Nous faisons tout pour qu’il y ait moins de blocages. L’alternative est de travailler avec le monde professionnel.  Nous avons, depuis des années, une cellule d’appui à l’insertion. Il y a des stages en entreprise, pendant les vacances, surtout pendant les week-ends… En électricité aussi, nous avons une équipe de formation qui est en contact avec le monde du travail. Nous pensons à créer un GIE (groupement d’intérêt économique) pour arriver à  l’école-entreprise… Pendant les vacances, une trentaine de nos anciens élèves électriciens, accompagnés d’un formateur, avaient travaillé avec la Senelec (Société nationale d’électricité du Sénégal) au remplacement de 1.000 compteurs dans les départements de Vélingara et de Kolda. Nous avons pu décrocher ce marché avec l’aide d’un de nos formateurs. L’hôpital régional a aussi accueilli nos stagiaires. Nous cherchons également à envoyer nos stagiaires à la Sodefitex (Société de développement et des fibres textiles), tout comme nous voulons nouer un partenariat avec Era, pour ce qui est de l’électrification rurale, justement pour combler le déficit du centre en termes d’équipements. Il y a un déficit que le centre ne peut pas combler. Nous cherchons à nous structurer, mais le tissu d’entreprises est ce qu’il est à Tambacounda. En tant que centre de formation, la structure doit inculquer des notions de protection de l’environnement, d’hygiène et de sécurité à ses pensionnaires…

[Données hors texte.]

(** A poll of the ledgers 91 and 92; Horizon fails to give the transactions of 91. *)
Definition demo_txn (ledger : Z) : Transaction :=
  {| tx_Hash := "e9"; tx_Ledger := ledger; tx_CreatedAt := 0; tx_SourceAccount := "w1";
     tx_Successful := true;
     tx_Operations := [{| op_ID := 1; op_Type := "invoke_host_function"; op_SourceAccount := "w1";
                          op_ContractID := "c7"; op_ResultMetaXDR := EventContributionReceived |}];
     tx_LedgerCloseTime := 0 |}%string.
Definition demo_poller : Poller (PgState idx_tables) :=
  {| horizon_ledgers _ limit := gret (demo_ledger "b" <$> (if limit =? 2 then [91; 92] else [90; 91]));
     horizon_transactions n :=
       if decide (n = 91) then gfail (External "504"%string) else gret [demo_txn n];
     contractIDs := ["c7"%string] |}.
Definition demo_engine : Engine (PgState idx_tables) :=
  {| BatchSize := 2; chain_Window := 10; poller := demo_poller;
     event_processor := demo_processor; deadLetters := true; MarshalPayload _ := inl "{}"%string |}.
Definition engine_at (h : LedgerHistory) (d : Deduplicator) : ESt (PgState idx_tables) :=
  Build_ESt (started paid_world) d h.
Definition fresh_engine := engine_at (NewLedgerHistory 10) (NewDeduplicator 3600).
Definition demo_polled := poll demo_engine demo_clock demo_fresh fresh_engine.

Lemma poll_passes_fetched_ledgers_witness :
  cursor_row (p_world (e_run demo_polled.2)) = Some 92 /\
  exists cursor ledgers st1 st2,
    db (FetchLedgers demo_poller (cur_LastLedger cursor) 2) st1 = (Ok ledgers, st2) /\
    (StronglySorted Z.lt (l_Sequence <$> ledgers) -> forall l, l ∈ ledgers ->
       exists c, cursor_row (p_world (e_run demo_polled.2)) = Some c /\ l_Sequence l <= c).
Proof.
  split; [by vm_compute|].
  apply (poll_passes_fetched_ledgers demo_clock demo_fresh cursor_row demo_engine fresh_engine
    demo_polled.2). by vm_compute.
Defined.

(** The engine has processed "e9" of the ledger 91, which is replaced. *)
Definition reorged : ESt (PgState idx_tables) :=
  engine_at (Record_ 91 "a91" (Record_ 90 "b90" (NewLedgerHistory 10)))
    (Add 900 "e9" (NewDeduplicator 3600)).
Definition demo_checked :=
  checkReorg demo_engine demo_clock {| cur_LastLedger := 91; cur_LastProcessedAt := 0 |} reorged.

Lemma rolled_back_transaction_not_replayed_witness :
  cur_LastLedger <$> (match demo_checked.1 with Ok c => Some c | _ => None end) = Some 90 /\
  exists run, process_once demo_engine demo_clock demo_fresh tx_Ledger (demo_txn 91) demo_checked.2 =
    (Ok tt, Build_ESt run (e_dedup reorged) (e_history demo_checked.2)) /\
    p_world run = p_world (e_run demo_checked.2) /\ p_sent run = p_sent (e_run demo_checked.2).
Proof.
  split; [by vm_compute|].
  apply (rolled_back_transaction_not_replayed demo_clock demo_fresh demo_engine
    {| cur_LastLedger := 91; cur_LastProcessedAt := 0 |} tx_Ledger (demo_txn 91) reorged
    demo_checked.1 demo_checked.2).
  - unfold demo_checked. by destruct (checkReorg _ _ _ _).
  - by vm_compute.
Defined.
End indexerwitness.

Peut-on dire que le centre Don Bosco a atteint ses limites en termes de capacité d’accueil ?

Avec les infrastructures que nous avons, c’est peut-être en mécanique automobile que nous pouvons encore accueillir des apprenants… Nous avons presque atteint la limite, qui est de 200, voire 225 places. Nous avons un garage en ‘’stand-by’’ pour le moment. Nous allons aménager un espace dans ce garage, spécifiquement pour la formation dispensée avec le soutien de la GIZ. Mais il faut admettre que le centre est petit par rapport à la demande.